L’autre critère évoqué par le ministre Moreau, c’est de maintenir les paiements pour les médecins à 20 % des dépenses de santé. Traditionnellement, le Québec payait moins ses médecins qu’ailleurs de 17 à 18 % des dépenses totales. Avec le rattrapage consenti dans l’entente de 2009, la part des médecins a bondi à 22,1 % en 2014. Un niveau qui est dans la norme canadienne – c’est 24,7 % en Ontario, 21,2 % au Manitoba, 20,0 % en Saskatchewan, 22,9 % en Alberta, 22,3 % en Colombie-Britannique. Si Québec ramène cette proportion à 20 %, il entrera dans une zone tout à fait raisonnable.

Le débat ne devrait pas porter sur le combien. Le vrai enjeu, c’est de savoir si cette entente nous en donnera pour notre argent, si elle permettra d’améliorer les services médicaux.

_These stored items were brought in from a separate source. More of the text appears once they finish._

(** X3: the downward side of the entry rule. When the first forward candle
    that triggers has its high below the upward threshold and its low at
    or below the downward threshold, the entry is SHORT with reason
    DownwardThresholdMet at the downward threshold itself, counted up to
    that candle. *)
Theorem entry_short_on_downward_cross st (i : nat) c (dt : num) r
    (j : nat) fc :
  processLegendCandle formatTime st i c dt = Ok (Some r) ->
  i < j <= i + maxLookForwardCandles (trade (runConfig st)) ->
  nth_error (candles st) j = Some fc ->
  (forall m, i < m < j -> quietAt st (upwardOf c dt) (downwardOf c dt) m) ->
  nge (high fc) (upwardOf c dt) = false ->
  nle (low fc) (downwardOf c dt) = true ->
  exists e,
    entry r = Some e /\ success r = true /\
    side e = SHORT /\ reason e = DownwardThresholdMet /\
    price e = downwardOf c dt /\
    candlesUntilThreshold e = j - i /\
    time e = formatTime (openTime fc).
Proof.
  intros E Hj Hfc Hquiet Hup Hdown.
  assert (Htrig : triggers (upwardOf c dt) (downwardOf c dt) fc = true).
  { unfold triggers. rewrite Hup, Hdown. reflexivity. }
  assert (Hjlen : j < List.length (candles st)).
  { apply nth_error_Some. rewrite Hfc. discriminate. }
  destruct (scan_first_trigger _ _ _ _ _ _ E)
    as [(_ & _ & Hq) | (k & fc' & e & Hk & Hfc' & Ht' & Hq' & He & Hs & Hat)].
  - exfalso. rewrite Forall_forall in Hq.
    assert (Hin : In j (forwardIndices st i)).
    { unfold forwardIndices. apply in_seq. lia. }
    pose proof (quietAt_not_triggers _ _ _ _ _ (Hq j Hin) Hfc) as Hn.
    rewrite Hn in Htrig. discriminate.
  - assert (Hjk : j = i + k).
    { destruct (Nat.lt_trichotomy j (i + k)) as [Hlt | [Heq | Hgt]];
        [exfalso | exact Heq | exfalso].
      - pose proof (quietAt_not_triggers _ _ _ _ _
                      (Hq' j (conj (proj1 Hj) Hlt)) Hfc) as Hn.
        rewrite Hn in Htrig. discriminate.
      - assert (Hm : i < i + k < j) by lia.
        pose proof (quietAt_not_triggers _ _ _ _ _ (Hquiet _ Hm) Hfc') as Hn.
        rewrite Hn in Ht'. discriminate. }
    subst j. rewrite Hfc in Hfc'. inversion Hfc'; subst fc'.
    destruct Hat as (Hcut & Htime & _ & [(Hyes & _)
                                        | (_ & _ & Hside & Hreason & Hprice)]).
    + rewrite Hup in Hyes. discriminate.
    + exists e. repeat split; try assumption. lia.
Qed.

(** X5: a result whose candle has no forward candle to look at, because it
    is the last of the series or because [maxLookForwardCandles] is 0,
    carries no entry. *)
Theorem no_forward_candle_no_entry st (i : nat) c (dt : num) r :
  processLegendCandle formatTime st i c dt = Ok (Some r) ->
  List.length (candles st) <= i + 1 \/
  maxLookForwardCandles (trade (runConfig st)) = 0 ->
  entry r = None /\ success r = false.
Proof.
  intros E Hedge.
  destruct (scan_first_trigger _ _ _ _ _ _ E)
    as [(He & Hs & _) | (k & fc & e & Hk & Hfc & _)].
  - split; assumption.
  - exfalso.
    assert (i + k < List.length (candles st)).
    { apply nth_error_Some. rewrite Hfc. discriminate. }
    lia.
Qed.
(** How many background jobs a trace announces. *)
Definition announced (t : trace) : Z :=
  Z.of_nat (length (List.filter announces_background t)).

(** The table is the 50-entry array and the count points into it or just
    behind it. *)
Definition wf_table (st : ShellState) : Prop :=
  0 ≤ bgCount st ≤ BG_CAPACITY ∧
  length (bgProcesses st) = Z.to_nat BG_CAPACITY.

(** A piece of code that announces nothing, leaves the globals alone and
    can only stop on a load outside the table. *)
Definition quiet_frame {A} (st : ShellState) (t : trace)
    (o : outcome (A * ShellState)) : Prop :=
  announced t = 0 ∧
  match o with
  | Returned (_, st') => st' = st
  | Halted h => h = HUndef BgReadOutOfBounds
  end.

(** What one turn of the loop, or one external command, does to the
    foreground-only flag and to the table: the flag stays; the count grows
    by the number of announcements, which is 0 or 1, and 0 while the flag
    is set; the only store outside the table is the append after an
    announcement when the count is not below the capacity. *)
Definition step_post {A} (st : ShellState) (t : trace)
    (o : outcome (A * ShellState)) : Prop :=
  (foregroundOnly st ≠ 0 → announced t = 0) ∧
  0 ≤ announced t ≤ 1 ∧
  match o with
  | Returned (_, st') =>
    foregroundOnly st' = foregroundOnly st ∧
    length (bgProcesses st') = length (bgProcesses st) ∧
    bgCount st' = bgCount st + announced t ∧
    (announced t = 0 → bgProcesses st' = bgProcesses st) ∧
    (announced t = 1 → 0 ≤ bgCount st < BG_CAPACITY)
  | Halted (HUndef BgWriteOutOfBounds) =>
    announced t = 1 ∧ ¬ (0 ≤ bgCount st < BG_CAPACITY)
  | Halted _ => announced t = 0
  end.

(** What a whole session does to the table: the count has grown by the
    number of announcements; the session stops on a store outside the
    table exactly when that sum has passed the capacity. *)
Definition session_post {A} (st : ShellState) (t : trace)
    (o : outcome (A * ShellState)) : Prop :=
  match o with
  | Returned (_, st') =>
    wf_table st' ∧ bgCount st' = bgCount st + announced t
  | Halted (HUndef BgWriteOutOfBounds) =>
    bgCount st + announced t = BG_CAPACITY + 1
  | Halted _ => bgCount st + announced t ≤ BG_CAPACITY
  end.

(** Where an [exit] of the process running the loop can come from: the
    [exit] built-in, with status 0, typed on the line just read; a failed
    [fork]; or the process being a forked child. *)
Definition exit_origin {A} (t : trace) (o : outcome A) : Prop :=
  ∀ code, o = Halted (HExit code) →
    (code = 0 ∧
     ∃ line, (Fgets MAX_INPUT, RStr (Some line)) ∈ t ∧
             head (args (parse_line line)) = Some "exit") ∨
    (Fork, RInt (-1)) ∈ t ∨
    (Fork, RInt 0) ∈ t.

(** The child's trace after [fork]: the input redirection, then, if the
    child is still alive, the output redirection, then, if it is still
    alive, calls that touch no descriptor.  A failed [open] is the last
    thing the child does before it exits with status 1. *)
Definition child_redirects {A} (inF outF : option string)
    (t : trace) (o : outcome A) : Prop :=
  ∃ tin okin rest,
    t = tin ++ rest ∧
    redir_events [O_RDONLY] None "cannot open input file" STDIN_FILENO inF tin okin ∧
    if okin then
      ∃ tout okout rest',
        rest = tout ++ rest' ∧
        redir_events [O_WRONLY; O_CREAT; O_TRUNC] (Some 420)
          "cannot open output file" STDOUT_FILENO outF tout okout ∧
        if okout then no_fd_calls rest'
        else rest' = [] ∧ o = Halted (HExit 1)
    else rest = [] ∧ o = Halted (HExit 1).

(** ** Reasoning about every kernel at once

    [wp p Q] holds when [Q] is true of the trace and the outcome of [p]
    whatever the kernel answers to each call. *)

Fixpoint wp {A} (p : Prog A) (Q : trace → outcome A → Prop) : Prop :=
  match p with
  | Ret a => Q [] (Returned a)
  | Stop h => Q [] (Halted h)
  | Sys c k => ∀ r, wp (k r) (λ t o, Q ((c, reify c r) :: t) o)
  end.

Definition wpM {A} (m : M A) (st : ShellState)
    (Q : trace → outcome (A * ShellState) → Prop) : Prop :=
  wp (m st) Q.

(** ** Vocabulary of the further properties *)

(** What one delivery of SIGTSTP does to the flag (lines 23-29). *)
Definition toggle (flag : Z) : Z := if flag =? 0 then 1 else 0.

(** The notice of the handler for the flag it finds. *)
Definition notice (flag : Z) : string :=
  if flag =? 0 then LF +:+ "Entering foreground-only mode (& is now ignored)" +:+ LF
  else LF +:+ "Exiting foreground-only mode" +:+ LF.

(** The deliveries of SIGTSTP in a session. *)
Definition suspends (ts : list tick) : nat :=
  length (List.filter (λ t, match t with Suspend => true | Turn => false end) ts).

(** Kinds of calls.  The prompt of [prompt]; the calls of a reap cycle;
    the calls that can follow the reading of the line in a turn; the calls
    that only the child branch of [executeCommand] contains. *)
Definition is_prompt (c : syscall) : bool :=
  match c with
  | Printf fmt [] => String.eqb fmt ": "
  | _ => false
  end.

Definition is_report (c : syscall) : bool :=
  match c with
  | Printf fmt [_] => String.eqb fmt "background pid %d is done: "
  | _ => false
  end.
(* ===== verification/BinaryWriter.v ===== *)
(** * core/parse: BinaryWriter, BinaryBlobWriter and BinaryMemWriter

    The operations of [BinaryWriter] are written against the abstract
    [writeDirect] (class [DirectWriter]); the two concrete writers are its
    instances. A C array local to a function is a list of its length. *)

From S2P Require Import Prelude Machine.

Class DirectWriter (S : Type) := writeDirect : list Z -> act S unit.

(** What a writer promises: the bytes written so far grow by exactly the data
    on return, and it fails in no other way than by an exception. *)
Class DirectWriterOk (S : Type) (W : DirectWriter S) := {
  written : S -> list Z;
  writer_ok : S -> Prop;
  writeDirect_ok : forall data st, writer_ok st -> Z.of_nat (length data) < 2 ^ 63 ->
    match writeDirect data st with
    | Ret (_, st') => writer_ok st' /\ written st' = written st ++ data
    | Exn _ => True
    | Crash _ | NoFuel => False
    end;
}.

Section BinaryWriter.
Context {S : Type} {W : DirectWriter S}.

(** Native order: the object representation of the value. *)
Definition writeNat8 (value : Z) : act S unit := writeDirect (le_bytes 1 value).
Definition writeNat16 (value : Z) : act S unit := writeDirect (le_bytes 2 value).
Definition writeNat32 (value : Z) : act S unit := writeDirect (le_bytes 4 value).
Definition writeNat64 (value : Z) : act S unit := writeDirect (le_bytes 8 value).

Definition writeLe8 (value : Z) : act S unit := writeDirect [u8 value].
Definition writeLe16 (value : Z) : act S unit :=
  writeDirect [u8 value; u8 (Z.shiftr value 8)].
Definition writeLe32 (value : Z) : act S unit :=
  writeDirect [u8 value; u8 (Z.shiftr value 8); u8 (Z.shiftr value 16); u8 (Z.shiftr value 24)].
Definition writeLe64 (value : Z) : act S unit :=
  writeDirect [u8 value; u8 (Z.shiftr value 8); u8 (Z.shiftr value 16); u8 (Z.shiftr value 24);
    u8 (Z.shiftr value 32); u8 (Z.shiftr value 40); u8 (Z.shiftr value 48); u8 (Z.shiftr value 56)].

Definition writeBe8 (value : Z) : act S unit := writeDirect [u8 value].
Definition writeBe16 (value : Z) : act S unit :=
  writeDirect [u8 (Z.shiftr value 8); u8 value].
Definition writeBe32 (value : Z) : act S unit :=
  writeDirect [u8 (Z.shiftr value 24); u8 (Z.shiftr value 16); u8 (Z.shiftr value 8); u8 value].
Definition writeBe64 (value : Z) : act S unit :=
  writeDirect [u8 (Z.shiftr value 56); u8 (Z.shiftr value 48); u8 (Z.shiftr value 40);
    u8 (Z.shiftr value 32); u8 (Z.shiftr value 24); u8 (Z.shiftr value 16); u8 (Z.shiftr value 8); u8 value].

(** [while ((value /= 128) != 0) b[--p] = value|0x80;] *)
Fixpoint writeVarint_loop (fuel : nat) (value p : Z) (b : list Z) : res (Z * list Z) :=
  match fuel with
  | O => NoFuel
  | Datatypes.S fuel =>
    let value := value / 128 in
    if value =? 0 then Ret (p, b)
    else b ← byte_store b (p - 1) (u8 (Z.lor value 0x80)); writeVarint_loop fuel value (p - 1) b
  end.

Definition writeVarint_buf (n : nat) (value : Z) : act S unit :=
  let p := Z.of_nat n in
  '(p, b) ← lift (b ← byte_store (repeat 0 n) (p - 1) (u8 (Z.land value 0x7f));
                  writeVarint_loop 11 value (p - 1) b);
  writeDirect (drop (Z.to_nat p) b).

(** The [Uint32] and [Uint64] overloads differ in the size of the array. *)
Definition writeVarint32 (value : Z) : act S unit := writeVarint_buf 5 value.
Definition writeVarint64 (value : Z) : act S unit := writeVarint_buf 9 value.

Definition writeBytes (data : list Z) : act S unit := writeDirect data.

Definition writeVarBlob (data : list Z) : act S unit :=
  writeVarint64 (Z.of_nat (length data));; writeBytes data.
End BinaryWriter.

(** ** BinaryBlobWriter: appends to a blob *)

Module BinaryBlobWriter.
Record t := mk { content : list Z }.

Definition getContent (st : t) : list Z := content st.
Definition nullify (st : t) : t := mk [].

#[global] Instance writeDirect : DirectWriter t := fun data st => Ret (tt, mk (content st ++ data)).
End BinaryBlobWriter.

(** ** BinaryMemWriter: writes into a caller's buffer *)

Module BinaryMemWriter.
Record t := mk { mem : list Z; current_pos : Z; end_pos : Z }.

Definition create (data : list Z) : t := mk data 0 (Z.of_nat (length data)).
Definition pendingSize (st : t) : Z := end_pos st - current_pos st.

#[global] Instance writeDirect : DirectWriter t := fun data st =>
  if u64 (end_pos st - current_pos st) <? Z.of_nat (length data) then Exn EndOfDataException
  else m ← mem_store (mem st) (current_pos st) data;
       Ret (tt, mk m (current_pos st + Z.of_nat (length data)) (end_pos st)).

Definition ok (st : t) : Prop :=
  0 <= current_pos st <= end_pos st /\ end_pos st <= Z.of_nat (length (mem st)) < 2 ^ 63.
End BinaryMemWriter.

#[global] Program Instance BinaryBlobWriter_ok : DirectWriterOk _ BinaryBlobWriter.writeDirect := {|
  written := BinaryBlobWriter.content;
  writer_ok := fun _ => True;
|}.
Next Obligation. done. Qed.

Lemma mem_writeDirect (data : list Z) (st : BinaryMemWriter.t) :
  BinaryMemWriter.ok st ->
  writeDirect data st =
    if BinaryMemWriter.pendingSize st <? Z.of_nat (length data) then Exn EndOfDataException
    else Ret (tt, BinaryMemWriter.mk
      (take (Z.to_nat (BinaryMemWriter.current_pos st)) (BinaryMemWriter.mem st) ++ data ++
       drop (Z.to_nat (BinaryMemWriter.current_pos st) + length data) (BinaryMemWriter.mem st))
      (BinaryMemWriter.current_pos st + Z.of_nat (length data)) (BinaryMemWriter.end_pos st)).
Proof.
  intros (? & ?). unfold writeDirect, BinaryMemWriter.writeDirect, BinaryMemWriter.pendingSize, mem_store.
  rewrite uwrap_id by (unfold in_u; lia).
  destruct (Z.ltb_spec (BinaryMemWriter.end_pos st - BinaryMemWriter.current_pos st) (Z.of_nat (length data))); [done|].
  destruct (Z.ltb_spec (BinaryMemWriter.current_pos st) 0); [lia|].
  destruct (Z.ltb_spec (Z.of_nat (length (BinaryMemWriter.mem st)))
    (BinaryMemWriter.current_pos st + Z.of_nat (length data))); [lia|done].
Qed.

#[global] Program Instance BinaryMemWriter_ok : DirectWriterOk _ BinaryMemWriter.writeDirect := {|
  written := fun st => take (Z.to_nat (BinaryMemWriter.current_pos st)) (BinaryMemWriter.mem st);
  writer_ok := BinaryMemWriter.ok;
|}.
Next Obligation.
  intros data st Hok Hlen. rewrite mem_writeDirect by done.
  destruct (Z.ltb_spec (BinaryMemWriter.pendingSize st) (Z.of_nat (length data))); [done|].
  destruct Hok as (? & ?). unfold BinaryMemWriter.pendingSize in *.
  unfold BinaryMemWriter.ok. cbn [BinaryMemWriter.current_pos BinaryMemWriter.mem BinaryMemWriter.end_pos].
  split.
  - rewrite !length_app, length_take, length_drop. lia.
  - rewrite Z2Nat.inj_add, Nat2Z.id, app_assoc by lia.
    rewrite take_app_le, take_app_ge by (rewrite ?length_app, ?length_take; lia).
    rewrite length_take. f_equal. apply take_ge. lia.
Qed.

C’est difficile à mesurer, parce que s’il faut mesurer la productivité et l’effort, la médecine n’est pas une usine de montage. Il faut tenir compte de la qualité des soins, de facteurs qui affectent la pratique, comme l’informatisation déficiente ou les tâches imposées aux omis québécois. Il faut aussi mesurer les effets de la rémunération à l’acte, encore trop importante au Québec. Et parce que l’entente est secrète, ce sont des éléments qu’on ne peut pas analyser.

Voilà pourquoi la confidentialité de cette entente est indéfendable. Parce que cette absence de permanence entrave un débat démocratique légitime et entretient un climat de suspicion. Mais aussi parce qu’elle nous prive d’outils qui nous permettraient d’améliorer le système de santé.